Read File Into a Binary Search Tree Using C++

Abdul Mateen Oct 12, 2023

This tutorial will discuss reading the file into a binary search tree in C++. First, we will quickly discuss the binary search tree and its operation.

Later we will see how to read the file into a binary search tree.

Binary Search Tree in C++

The binary search tree is a binary tree with a special arrangement of nodes, which later helps in the search. It is worth mentioning here that statistics show that more than 90% of operations are `search` operations, whereas; less than 10% of operations include `insert`, `update`, `delete`, etc.

In the binary search tree, each node is placed such that the node is always larger than its left child and smaller than equal (in case of duplication) to its right child.

This definition recursively applies to every node of the tree. Thus, we always have a root larger than all nodes in its left sub-tree and smaller than equal to all nodes in its right sub-tree.

``````5 / 3 8 / \ / 1 2 6 9
``````

Here, you can see an example of a binary search tree, which is self-explanatory; as earlier, a binary search tree helps in the search operation.

For example, if we want to search `7` (say it key) in the above tree. We will compare the key with root node `5`.

The key is larger than the root element; therefore, we have to search for the key in the right sub-tree only because all values on the left sub-tree are smaller than the root node.

Next, we will compare the key with `8` and move towards the left sub-tree of `8` because the key is smaller than `8`. Next, we will compare `6` with the key and move towards the right sub-tree of `6`.

In the right of `6`, we have `NULL`; therefore, we will stop the `element not found`. We did `3` comparisons instead of `6`.

The more elements we have in the tree, the ratio of comparisons with total elements in the tree will further reduce.
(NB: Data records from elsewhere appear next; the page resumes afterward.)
(** * Vacation calculator: the period search and ranking engine of [App.tsx]

    A shallow embedding of the engine inside [VacationCalculator]
    (the [holidays] memo, [isHoliday], [isWeekendOrHoliday] and everything
    nested in [handleCalculate]) together with the properties the
    specification states about it.

    ** Two levels

    The calendar level, which most of the file is about, takes a [Date] as
    an integer number of milliseconds on the local wall clock, counted from
    local 1970-01-01T00:00.  It is exact for valid dates in a zone with a
    fixed offset from universal time, where
      - [d.setDate(d.getDate() + n)] adds [n] times 86 400 000 ms,
      - [d.setHours(0, 0, 0, 0)] rounds down to a multiple of 86 400 000 ms,
      - [d.getDay()] is the day number plus 4 (1970-01-01 was a Thursday)
        modulo 7, with 0 for Sunday and 6 for Saturday,
    and it has neither the Invalid Date nor daylight saving.  Properties
    that only concern which calendar days are visited, attached and compared
    are stated at this level.

    The level of time values (module [Js]) embeds the engine again on what a
    [Date] object holds: a time value in universal time that is NaN for an
    Invalid Date, clipped at 8.64e15 ms by every setter, with the local
    fields read and written through a time zone.  The day count of the
    engine across a change of the clocks and its behaviour on dates past the
    last time value are computed there.  The lemmas [fixed_zone_getDay],
    [fixed_zone_addDays], [fixed_zone_setHoursZero] and
    [fixed_zone_totalDaysOff] relate the two levels.

    Time values and day counts are integers below 2^53 wherever they are
    finite, so the floating point arithmetic of the source is exact integer
    arithmetic. *)

From Stdlib Require Import ZArith List Bool Lia String.
From Stdlib Require Import Sorting.Sorted Sorting.Permutation.
Import ListNotations.
Open Scope Z_scope.

(** ** Dates *)

Definition Date := Z.

(** [1000 * 60 * 60 * 24], as written in [calculateTotalDaysOff]. *)
Definition msPerDay : Z := 1000 * 60 * 60 * 24.

Definition getTime (d : Date) : Z := d.

(** Number of the local calendar day that contains the instant. *)
Definition dayNumber (d : Date) : Z := d / msPerDay.

(** [d.getDay()] *)
Definition getDay (d : Date) : Z := (dayNumber d + 4) mod 7.

(** [d.setDate(d.getDate() + n)] *)
Definition addDays (d : Date) (n : Z) : Date := d + n * msPerDay.

(** [d.setHours(0, 0, 0, 0)] *)
Definition setHoursZero (d : Date) : Date := dayNumber d * msPerDay.

(** Proleptic Gregorian calendar: day number of a civil date and the year of
    a day number, used by [getFullYear] and to write dates down. *)
Definition daysFromCivil (y m d : Z) : Z :=
  let y' := if m <=? 2 then y - 1 else y in
  let era := y' / 400 in
  let yoe := y' - era * 400 in
  let mp := if m >? 2 then m - 3 else m + 9 in
  let doy := (153 * mp + 2) / 5 + d - 1 in
  let doe := yoe * 365 + yoe / 4 - yoe / 100 + doy in
  era * 146097 + doe - 719468.

Definition yearOfDay (n : Z) : Z :=
  let z := n + 719468 in
  let era := z / 146097 in
  let doe := z - era * 146097 in
  let yoe := (doe - doe / 1460 + doe / 36524 - doe / 146096) / 365 in
  let doy := doe - (365 * yoe + yoe / 4 - yoe / 100) in
  let mp := (5 * doy + 2) / 153 in
  let m := if mp <? 10 then mp + 3 else mp - 9 in
  if m <=? 2 then yoe + era * 400 + 1 else yoe + era * 400.

(** [d.getFullYear()] *)
Definition getFullYear (d : Date) : Z := yearOfDay (dayNumber d).

(** Local midnight of a civil date, and a civil date with a time of day. *)
Definition ymd (y m d : Z) : Date := daysFromCivil y m d * msPerDay.

Definition ymdhm (y m d hh mm : Z) : Date :=
  ymd y m d + (hh * 60 + mm) * 60000.

(** ** Records of the source *)

(** [HolidaysTypes.Holiday] of the holiday provider: a span with an
    exclusive end. *)
Record ProviderHoliday : Type := mkProviderHoliday {
  h_start : Date;
  h_end : Date;
  h_name : string
}.

Record Holiday : Type := mkHoliday {
  date : Date;
  name : string
}.

Record VacationPeriod : Type := mkVacationPeriod {
  startDate : Date;
  endDate : Date;
  usedStartDate : Date;
  usedEndDate : Date;
  daysCount : Z
}.

Record FormData : Type := mkFormData {
  workCountry : string;
  workState : string;
  minVacationDays : Z;
  maxVacationDays : Z;
  formStartDate : Date;
  formEndDate : Date
}.

(** Outcome of a call that may [throw]. *)
Inductive result (A : Type) : Type :=
| Ok : A -> result A
| Thrown : string -> result A.
Arguments Ok {A} _.
Arguments Thrown {A} _.

(** ** [Array.prototype.sort] with a comparator

    The sort of the language is stable, and for a comparator that is a total
    preorder its result is determined: the stable insertion sort below
    computes it.  An element goes in front of the first later element it
    does not compare greater than. *)
Fixpoint insertBy {A : Type} (cmp : A -> A -> Z) (x : A) (l : list A)
    : list A :=
  match l with
  | [] => [x]
  | y :: l' => if cmp x y <=? 0 then x :: y :: l' else y :: insertBy cmp x l'
  end.

Definition sortBy {A : Type} (cmp : A -> A -> Z) (l : list A) : list A :=
  fold_right (insertBy cmp) [] l.

(** ** HolidayIndex: the [holidays] memo *)

(** The inner [while (currentDate < end)] of the memo; [fuel] bounds the
    number of iterations and [None] means it was not enough. *)
Fixpoint flattenLoop (fuel : nat) (currentDate end_ : Date) (nm : string)
    (holidayList : list Holiday) : option (list Holiday) :=
  match fuel with
  | O => None
  | S fuel' =>
      if currentDate <? end_
      then flattenLoop fuel' (addDays currentDate 1) end_ nm
             (holidayList ++ [mkHoliday currentDate nm])
      else Some holidayList
  end.

Definition flattenFuel (start end_ : Date) : nat :=
  S (Z.to_nat ((end_ - start) / msPerDay + 1)).

(** Body of [yearHolidays.forEach]. *)
Definition flattenHoliday (holidayList : list Holiday) (h : ProviderHoliday)
    : list Holiday :=
  match flattenLoop (flattenFuel (h_start h) (h_end h))
          (h_start h) (h_end h) (h_name h) holidayList with
  | Some l => l
  | None => holidayList
  end.

Section HolidayIndex.

(** [holidayCalendar.getHolidays(year)] after
    [holidayCalendar.init(workCountry, workState)]. *)
Variable getHolidays : Z -> list ProviderHoliday.

(** [for (let year = startYear; year <= endYear; year++)] *)
Fixpoint yearLoop (fuel : nat) (year endYear : Z)
    (holidayList : list Holiday) : option (list Holiday) :=
  match fuel with
  | O => None
  | S fuel' =>
      if year <=? endYear
      then yearLoop fuel' (year + 1) endYear
             (fold_left flattenHoliday (getHolidays year) holidayList)
      else Some holidayList
  end.

Definition buildHolidayList (startYear endYear : Z) : list Holiday :=
  match yearLoop (S (Z.to_nat (endYear - startYear + 1))) startYear endYear []
  with
  | Some l => l
  | None => []
  end.

Definition holidaysMemo (formData : FormData) : list Holiday :=
  buildHolidayList (getFullYear (formStartDate formData))
                   (getFullYear (formEndDate formData)).

End HolidayIndex.

(** [hasErrors], on dates that are not invalid. *)
Definition hasErrors (formData : FormData) : bool :=
  if formEndDate formData <=? formStartDate formData then true
  else if (minVacationDays formData <=? 0) || (maxVacationDays formData <=? 0)
  then true
  else if minVacationDays formData >? maxVacationDays formData then true
  else false.

(** ** The engine, over a fixed holiday list *)

Section Engine.

Variable holidays : list Holiday.

Definition isHoliday (d : Date) : bool :=
  let normalizedDate := setHoursZero d in
  existsb (fun holiday =>
             let holidayDate := setHoursZero (date holiday) in
             getTime holidayDate =? getTime normalizedDate) holidays.

Definition isWeekendOrHoliday (d : Date) : bool :=
  let day := getDay d in
  (day =? 0) || (day =? 6) || isHoliday d.

(** The [while (isWeekendOrHoliday(tempDate))] of
    [calculateExtraStartDate]. *)
Fixpoint extraStartLoop (fuel : nat) (extraStartDate tempDate : Date)
    : option Date :=
  match fuel with
  | O => None
  | S fuel' =>
      if isWeekendOrHoliday tempDate
      then extraStartLoop fuel' (addDays extraStartDate (-1))
             (addDays tempDate (-1))
      else Some extraStartDate
  end.

(** The same loop of [calculateExtraEndDate]. *)
Fixpoint extraEndLoop (fuel : nat) (extraEndDate tempDate : Date)
    : option Date :=
  match fuel with
  | O => None
  | S fuel' =>
      if isWeekendOrHoliday tempDate
      then extraEndLoop fuel' (addDays extraEndDate 1) (addDays tempDate 1)
      else Some extraEndDate
  end.

(** Day numbers of the holiday records, and the least and greatest of
    them together with a given day: past these only weekends are left. *)
Definition holidayDays : list Z :=
  map (fun holiday => dayNumber (date holiday)) holidays.

Definition lowestDay (n : Z) : Z := fold_right Z.min n holidayDays.
Definition highestDay (n : Z) : Z := fold_right Z.max n holidayDays.

Definition startFuel (tempDate : Date) : nat :=
  Z.to_nat (dayNumber tempDate - lowestDay (dayNumber tempDate)) + 4.

Definition endFuel (tempDate : Date) : nat :=
  Z.to_nat (highestDay (dayNumber tempDate) - dayNumber tempDate) + 4.

(** [calculateExtraStartDate] and [calculateExtraEndDate]: the loops are
    given a number of iterations that is always enough
    ([extraStartLoop_startFuel], [extraEndLoop_endFuel]), so the [None]
    branches are never taken. *)
Definition calculateExtraStartDate (vacationStartDate : Date) : Date :=
  let extraStartDate := vacationStartDate in
  let tempDate := addDays vacationStartDate (-1) in
  match extraStartLoop (startFuel tempDate) extraStartDate tempDate with
  | Some r => r
  | None => extraStartDate
  end.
The search seems trivial; however, we will give you the complete code later.

Before presenting the complete code, let’s discuss insertion and deletion operations in the BST. However, it’s better first to see the definition of class `Node`.

``````template <class T>
class Node {
public:
T data;
Node* left;
Node* right;
Node(T data) {
this->data = data;
this->left = NULL;
this->right = NULL;
}
};
``````

Here, we have used a template to use the same tree for any data type. We will show you its benefit when we will use our BST.

In our definition of the `Node` class, we have data of the `template` type, which we can select at the time of object creation. We have left and right pointers as we will implement our trees linked implementation.
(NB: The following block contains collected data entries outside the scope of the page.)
(** Once [request.files] is there, an upload is answered 400 exactly
    when no file came under the key [file], or its name is empty, or its
    name does not end in [.csv]; such a request changes nothing. *)
Lemma analyze_csv_400_iff (A : Analyzer) (env : Env)
    (files : gmap string FileStorage) (w : World) :
  (status (fst (analyze_csv A env files w)) = 400%Z <-> bad_upload files)
  /\ (bad_upload files -> snd (analyze_csv A env files w) = w).
Proof.
  destruct (analyze_csv_outcome A env files w)
    as [(Hbad & msg & Hrun)
       | (Hok & resp & self' & evs & Hrun & Hresp)]; rewrite Hrun; cbn [fst snd].
  - split; [split; auto | auto].
  - split; [|contradiction]. split; [|contradiction].
    destruct Hresp as [[e ->] | [out ->]]; intros H; discriminate H.
Qed.

(** Once [request.files] is there, the view leaves the database and the
    session alone and answers 200, 400 or 500, with [success] true
    exactly in the answers with status 200. *)
Lemma analyze_csv_parsed_statuses (A : Analyzer) (env : Env)
    (files : gmap string FileStorage) (w : World) :
  let resp := fst (analyze_csv A env files w) in
  let w' := snd (analyze_csv A env files w) in
  insights w' = insights w
  /\ session_dirty w' = session_dirty w
  /\ (status resp = 200%Z \/ status resp = 400%Z \/ status resp = 500%Z)
  /\ (success_flag resp = Some (JBool true) <-> status resp = 200%Z).
Proof.
  cbv zeta.
  destruct (analyze_csv_outcome A env files w)
    as [(Hbad & msg & Hrun)
       | (Hok & resp & self' & evs & Hrun & Hresp)]; rewrite Hrun;
    cbn [fst snd insights session_dirty].
  - split; [reflexivity|]. split; [reflexivity|]. split; [auto|].
    split; intros H; discriminate H.
  - split; [reflexivity|]. split; [reflexivity|].
    destruct Hresp as [[e ->] | [out ->]]; cbn [status failure];
      (split; [auto|]).
    + split; intros H; discriminate H.
    + split; intros _; reflexivity.
Qed.

(** A body declared longer than the limit never yields its files. *)
Lemma request_files_too_large (req : UploadRequest) (n : Z) :
  content_length req = Some n ->
  (MAX_CONTENT_LENGTH < n)%Z ->
  request_files req = None.
Proof.
  intros Hlen Hbig. unfold request_files. rewrite Hlen.
  destruct (Z.ltb_spec MAX_CONTENT_LENGTH n) as [_|Hle]; [reflexivity | lia].
Qed.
In the constructor, besides data, we assign `NULL` to the left and right pointers because every new node in the start has no left and right child nodes.
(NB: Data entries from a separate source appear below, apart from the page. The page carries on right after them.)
(** ** The ticker map *)

(** C2 (part_000, server.js).  For a ticker that is not in the map, when
    the search is answered with a list that holds a matching instrument
    (in server.js: a matching ETF): the first getFigiForTicker issues the
    search and nothing else, stores the figi under the ticker and returns
    it; the second returns the same figi and leaves the world, traffic
    included, as it was; and so does every later call in a world whose map
    still holds the entry. *)
Theorem resolve_ticker_once host env t (w : World Maps) lat instruments :
  tickerFigiMap (cache w) !! t = None ->
  upstream env (sent w) (search t) = (lat, Replied (Instruments (Some instruments))) ->
  (forall inst,
     List.find (fun i => is_string (VStr t) (ticker_of i)) instruments = Some inst ->
     fst (Part000.getFigiForTicker host env (VStr t) w) = Ok (figi inst) /\
     issued w (snd (Part000.getFigiForTicker host env (VStr t) w)) =
       [(search t, Replied (Instruments (Some instruments)))] /\
     tickerFigiMap (cache (snd (Part000.getFigiForTicker host env (VStr t) w))) !! t =
       Some (figi inst) /\
     Part000.getFigiForTicker host env (VStr t)
       (snd (Part000.getFigiForTicker host env (VStr t) w)) =
       (Ok (figi inst), snd (Part000.getFigiForTicker host env (VStr t) w)) /\
     forall w2 : World Maps, tickerFigiMap (cache w2) !! t = Some (figi inst) ->
       Part000.getFigiForTicker host env (VStr t) w2 = (Ok (figi inst), w2)) /\
  (forall inst,
     List.find (fun i => is_string (VStr t) (ticker_of i) &&
                         String.eqb (instrumentType i) "etf") instruments = Some inst ->
     fst (ServerJs.getFigiForTicker host env (VStr t) w) = Ok (figi inst) /\
     issued w (snd (ServerJs.getFigiForTicker host env (VStr t) w)) =
       [(search t, Replied (Instruments (Some instruments)))] /\
     tickerFigiMap (cache (snd (ServerJs.getFigiForTicker host env (VStr t) w))) !! t =
       Some (figi inst) /\
     ServerJs.getFigiForTicker host env (VStr t)
       (snd (ServerJs.getFigiForTicker host env (VStr t) w)) =
       (Ok (figi inst), snd (ServerJs.getFigiForTicker host env (VStr t) w)) /\
     forall w2 : World Maps, tickerFigiMap (cache w2) !! t = Some (figi inst) ->
       ServerJs.getFigiForTicker host env (VStr t) w2 = (Ok (figi inst), w2)).
Proof.
  intros H U. split; intros inst F.
  - rewrite (part000_getFigi_first host env t w lat instruments inst H U F).
    cbn [fst snd]. repeat split.
    + apply issued_app.
    + cbn [cache figi_set tickerFigiMap]. apply lookup_insert_eq.
    + apply part000_getFigi_cached. cbn [cache figi_set tickerFigiMap]. apply lookup_insert_eq.
    + intros w2 H2. apply part000_getFigi_cached, H2.
  - rewrite (serverjs_getFigi_first host env t w lat instruments inst H U F).
    cbn [fst snd]. repeat split.
    + apply issued_app.
    + cbn [cache figi_set tickerFigiMap]. apply lookup_insert_eq.
    + apply serverjs_getFigi_cached. cbn [cache figi_set tickerFigiMap]. apply lookup_insert_eq.
    + intros w2 H2. apply serverjs_getFigi_cached, H2.
Qed.

(** resolveTicker("SBER") twice in succession, from empty maps. *)
Lemma resolve_ticker_once_witness :
  tickerFigiMap (cache (start no_maps)) !! "SBER" = None /\
  (fst (Part000.getFigiForTicker runtime broker (VStr "SBER") (start no_maps)) =
     Ok "BBG004730N88" /\
   issued (start no_maps)
     (snd (Part000.getFigiForTicker runtime broker (VStr "SBER") (start no_maps))) =
     [(search "SBER",
       Replied (Instruments (Some [mkInstrument "BBG004730N88" "SBER" "etf"])))] /\
   Part000.getFigiForTicker runtime broker (VStr "SBER")
     (snd (Part000.getFigiForTicker runtime broker (VStr "SBER") (start no_maps))) =
     (Ok "BBG004730N88",
      snd (Part000.getFigiForTicker runtime broker (VStr "SBER") (start no_maps)))) /\
  (fst (ServerJs.getFigiForTicker runtime broker (VStr "SBER") (start no_maps)) =
     Ok "BBG004730N88" /\
   issued (start no_maps)
     (snd (ServerJs.getFigiForTicker runtime broker (VStr "SBER") (start no_maps))) =
     [(search "SBER",
       Replied (Instruments (Some [mkInstrument "BBG004730N88" "SBER" "etf"])))] /\
   ServerJs.getFigiForTicker runtime broker (VStr "SBER")
     (snd (ServerJs.getFigiForTicker runtime broker (VStr "SBER") (start no_maps))) =
     (Ok "BBG004730N88",
      snd (ServerJs.getFigiForTicker runtime broker (VStr "SBER") (start no_maps)))).
Proof.
  split; [reflexivity|].
  destruct (resolve_ticker_once runtime broker "SBER" (start no_maps) 40
              [mkInstrument "BBG004730N88" "SBER" "etf"] eq_refl eq_refl) as [P S].
  destruct (P (mkInstrument "BBG004730N88" "SBER" "etf") eq_refl) as [P1 [P2 [_ [P4 _]]]].
  destruct (S (mkInstrument "BBG004730N88" "SBER" "etf") eq_refl) as [S1 [S2 [_ [S4 _]]]].
  exact (conj (conj P1 (conj P2 P4)) (conj S1 (conj S2 S4))).
Defined.

(** ** The price cache *)

(** C1 (main.js).  SBER is asked at 1 000 000 ms, GAZP at 1 006 000 ms and
    SBER again at 1 007 000 ms.  The third request is answered with the
    entry fetched at 1 000 000 ms, 7 000 ms old, and issues no call: the
    traffic after it is the traffic after the second request. *)
Theorem main_serves_stale_price :
  (respond main_third ≫= price_of) =
    Some {| price := Num.Fin (543 # 2); timestamp := 1000000;
            price_figi := Some "BBG004730N88"; price_ticker := Some "SBER";
            isMock := false |} /\
  calls main_second = [search "SBER"; GetOrderBook "BBG004730N88" 1;
                       search "GAZP"; GetOrderBook "BBG004730N88" 1] /\
  calls main_third = calls main_second /\
  (1007000 - 1000000 <? 5000) = false.
Proof. vm_compute. repeat split; reflexivity. Qed.

(** part_000 on the same three requests: the third one asks the upstream
    for the price again. *)
Lemma part000_refetches_stale_price :
  (respond part000_third ≫= price_of) =
    Some {| price := Num.Fin (543 # 2); timestamp := 1007040;
            price_figi := Some "BBG004730N88"; price_ticker := Some "SBER";
            isMock := false |} /\
  calls part000_third = calls part000_second ++ [GetOrderBook "BBG004730N88" 1].
Proof. vm_compute. split; reflexivity. Qed.

(** part_000: an entry of the ticker younger than 5000 ms is the answer,
    and the world is left as it was. *)
Lemma part000_price_hit host env tp b (w : World Maps) p :
  fresh (now w) (ticker_or_SBER (price_request tp b)) (cache w) = Some p ->
  Part000.handler host env (price_request tp b) w = (Ok (json_ok (DPrice p)), w).
Proof.
  intros H. unfold Part000.handler, price_request in *. cbn [method path]. eval_eqb.
  unfold Part000.get_price, try_catch, bind, date_now, get_cache. rewrite H. reflexivity.
Qed.

(** SBER asked again 2 s after the first request. *)
Lemma part000_price_hit_witness :
  Part000.handler runtime broker (price_request (Some "SBER") no_body)
    (at_time 1002000 (snd part000_first)) =
    (Ok (json_ok (DPrice {| price := Num.Fin (543 # 2); timestamp := 1000080;
                            price_figi := Some "BBG004730N88";
                            price_ticker := Some "SBER"; isMock := false |})),
     at_time 1002000 (snd part000_first)).
Proof.
  apply (part000_price_hit runtime broker (Some "SBER") no_body
           (at_time 1002000 (snd part000_first))).
  vm_compute. reflexivity.
Defined.

(** part_000: without such an entry the request issues one or two calls,
    at most one of them for the price, and exactly one when the ticker is
    resolved. *)
Lemma part000_price_miss host env tp b (w : World Maps) :
  fresh (now w) (ticker_or_SBER (price_request tp b)) (cache w) = None ->
  exists resp w', Part000.handler host env (price_request tp b) w = (Ok resp, w') /\
    (length (issued w w') = 1 \/ length (issued w w') = 2)%nat /\
    (length (List.filter is_price_call (issued w w')) <= 1)%nat /\
    (succeeded (Part000.getFigiForTicker host env
                  (VStr (ticker_or_SBER (price_request tp b))) w) = true ->
     length (List.filter is_price_call (issued w w')) = 1%nat).
Proof.
  intros H. unfold Part000.handler, price_request in *. cbn [method path]. eval_eqb.
  unfold Part000.get_price, try_catch, bind, date_now, get_cache.
  rewrite H. unfold Part000.getFigiForTicker, Part000.tinkoffRequest, succeeded.
  repeat exec_step.
  all: eexists _, _; (split; [reflexivity|]); issued_simpl;
       cbn [List.filter is_price_call fst length]; repeat split; try lia; try discriminate;
       auto.
Qed.

(** SBER asked again 7 s after the first request. *)
Lemma part000_price_miss_witness :
  fresh 1007000 "SBER" (cache (snd part000_first)) = None /\
  exists resp w',
    Part000.handler runtime broker (price_request (Some "SBER") no_body)
      (at_time 1007000 (snd part000_first)) = (Ok resp, w') /\
    (length (issued (at_time 1007000 (snd part000_first)) w') = 1 \/
     length (issued (at_time 1007000 (snd part000_first)) w') = 2)%nat /\
    (length (List.filter is_price_call (issued (at_time 1007000 (snd part000_first)) w'))
       <= 1)%nat /\
    (succeeded (Part000.getFigiForTicker runtime broker
                  (VStr (ticker_or_SBER (price_request (Some "SBER") no_body)))
                  (at_time 1007000 (snd part000_first))) = true ->
     length (List.filter is_price_call (issued (at_time 1007000 (snd part000_first)) w'))
       = 1%nat).
Proof.
  split; [vm_compute; reflexivity|].
  apply (part000_price_miss runtime broker (Some "SBER") no_body
           (at_time 1007000 (snd part000_first))).
  vm_compute. reflexivity.
Defined.

(** part_000, server.js: whether the entry of a ticker is fresh does not
    change when the price of another ticker is stored. *)
Lemma fresh_other now t t' pd m : t <> t' ->
  fresh now t (price_set t' pd m) = fresh now t m.
Proof.
  intros H. unfold fresh, price_set. cbn [priceCache]. rewrite lookup_insert_ne by congruence.
  reflexivity.
Qed.

Lemma fresh_other_witness :
  fresh 1007000 "SBER"
    (price_set "GAZP" (mkPriceData (Num.Fin 100) 1006000 None (Some "GAZP") false)
       (cache (snd part000_first))) =
  fresh 1007000 "SBER" (cache (snd part000_first)).
Proof. apply fresh_other. discriminate. Defined.

(** fresh: the entry stored for the ticker, when less than 5000 ms old. *)
Lemma fresh_spec now t m p :
  fresh now t m = Some p <-> priceCache m !! t = Some p /\ now - timestamp p < 5000.
Proof.
  unfold fresh, CACHE_TTL_MS.
  destruct (priceCache m !! t) as [c|]; [|split; [discriminate | intros [? _]; discriminate]].
  destruct (Z.ltb_spec (now - timestamp c) 5000); split.
  - intros [= ->]. split; [reflexivity | assumption].
  - intros [[= ->] _]. reflexivity.
  - discriminate.
  - intros [[= ->] ?]. lia.
Qed.

(** part_000: no request removes or replaces a resolved ticker. *)
Lemma part000_keeps_figi host env request (w : World Maps) t f :
  tickerFigiMap (cache w) !! t = Some f ->
  tickerFigiMap (cache (snd (Part000.handler host env request w))) !! t = Some f.
Proof.
  intros H. unfold Part000.handler, Part000.get_price, Part000.get_portfolio,
    Part000.post_order_limit, Part000.get_status, Part000.getFigiForTicker,
    Part000.getAccountId, Part000.order_direction, Part000.generateOrderId,
    Part000.tinkoffRequest.
  repeat exec_step.
  all: cbn [cache snd price_set account_set tickerFigiMap]; try assumption.
  all: try (apply figi_set_keeps; assumption).
  all: try (cbn [figi_set tickerFigiMap]; rewrite lookup_insert_ne; [assumption|];
            cbn [figi_get] in *; congruence).
Qed.

Lemma part000_keeps_figi_witness :
  tickerFigiMap (cache (snd part000_first)) !! "SBER" = Some "BBG004730N88" /\
  tickerFigiMap (cache (snd part000_second)) !! "SBER" = Some "BBG004730N88".
Proof.
  split; [vm_compute; reflexivity|].
  apply (part000_keeps_figi runtime broker (price_request (Some "GAZP") no_body)
           (at_time 1006000 (snd part000_first)) "SBER" "BBG004730N88").
  vm_compute. reflexivity.
Defined.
Insertion in Binary Search Tree in C++

Consider insertion of the new element in the BST. There are two possible cases either the tree is empty or has one or more nodes.

The first case is the tree is empty; the new element will become the tree’s root node after this insertion. In the second case, the new node will become either left or right child of some existing node.

Therefore, we will start from the root node, comparing the node’s value with our new value; we will move either on the left of the current node or on the right of the current node.

Finally, we will reach a point where we have `NULL` (no node); we will create a new node and make it a left or right child according to the node’s and the new node’s values.

For example, if we insert node `7` in the BST, the new BST will be:

``````5 / 2 8 / \ /
1 3 6 9

7
``````

Starting from the root node, `5` is smaller than `7`, so move to the right. `8` is larger, so we move to the left side. `6` is smaller; therefore, move to the right.

On the right, there is no node, so we create a new node and make it the right child of node `6`. We will see the implementation of the insertion function, but before that, see the definition of class BST.

``````template <class T>
class BST {
Node<T> *root;

public:
BST() { root = NULL; }
...
``````

Once again, we have created a template class for BST, with only the data member `root` of type `Node<T>`. In the constructor, we have assigned `NULL` to the `root` node, which means the tree is empty.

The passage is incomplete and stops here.